No es desde luego un patrimonio menor. Hay obras ejecutadas por autores de la importancia de de Juan de Espinal en Écija, Francisco Pacheco en Villamanrique, Pedro Roldán en Morón y Los Palacios, Ignacio de Ríes en Cazalla de la Sierra, Manuel de Jodar en Estepa, Cayetano de Acosta en Osuna o un hermoso lienzo de escuela flamenca de Pieter van Lindt en la iglesia de la Compañía de Morón. También hay obras de los talleres de Zurbarán, Roldán o Murillo. Incluso en una colección particular ha localizado un cuadro atribuido a Murillo. Hay también piezas anónimas valiosas como el San Rafael niño del convento de Santa María la Real de Bormujo o una anunciación de perfiles góticos en la iglesia de Nuestra Señora de las Nieves de Alanís. Su obra es también una reivindicación de la importancia del patrimonio de la provincia, muchas veces desconocido y abandonado también en otras. En particular considera necesario que la administración atienda a la enorme riqueza que atesoran los conventos que las comunidades se ven incapaces de cuidar como necesitan.

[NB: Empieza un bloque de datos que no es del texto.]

(* ===== verification/LineageSystem.v ===== *)
(** * Three parties agree on the session of a connection

    The client's coordinator (Coordinator.v), the service's rows (Lineage.v) and a served broker
    (Server.v) as one system: proposals that are lost, answered late, served twice or answered
    after the client gave up, a broker that learns of sessions from snapshots pushed at any time
    and read at any later time, and every other request and all maintenance in between.  The
    network and the schedule decide; requests are JSON objects, as the encoders write them. *)

From Stdlib Require Import QArith Qround.
From stdpp Require Import relations.
From S2P Require Import Prelude.
From S2P Require Import AuthService Control Peer PeerCrypto Api Coordinator Ws Server Lineage.
Import Connections.
#[local] Open Scope Z_scope.
#[local] Arguments lit : simpl never.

En la investigación de Rosa Rodríguez aparece también el vestigio de una devoción olvidada. Y es que durante mucho tiempo se rindió culto no a tres sino a siete arcángeles. Aparecen citados en libros apócrifos como en el de Enoc o Esdrás pero la Iglesia prohibió su culto al no estar mencionados en las Escrituras. En 1516 aparece un fresco con los siete arcángeles en Palermo. El hallazgo se considera milagroso y se extiende su culto. La Santa Sede lo acepta a mediados del siglo XVI. Además de los tres arcángeles canónicos sus nombres eran Uriel, Baraquiel, Seatiel y Jehudiel. En 1747 la Iglesia decido prohibir su reproducción ya que al no estar reconocidos podían invocar espíritus malignos. Se destruyen todas las representaciones de ellos, pero algunas, muy escasas perduran. En la provincia de Sevilla, hay dos, que son dos joyas, una en el convento de las Clarisas de Carmona, de la primera mitad del XVIII. Fueron borrados sus nombres, pero no las pinturas que los representan. Otras dos en el convento de San Andrés de Marchena, una en pintura y otra en escultura, en el retablo mayor de la iglesia ambas del siglo XVIII. En Écija hay otra serie de lo que parecen ser siete figuras arcangélicas, en pinturas al fresco y también del XVIII.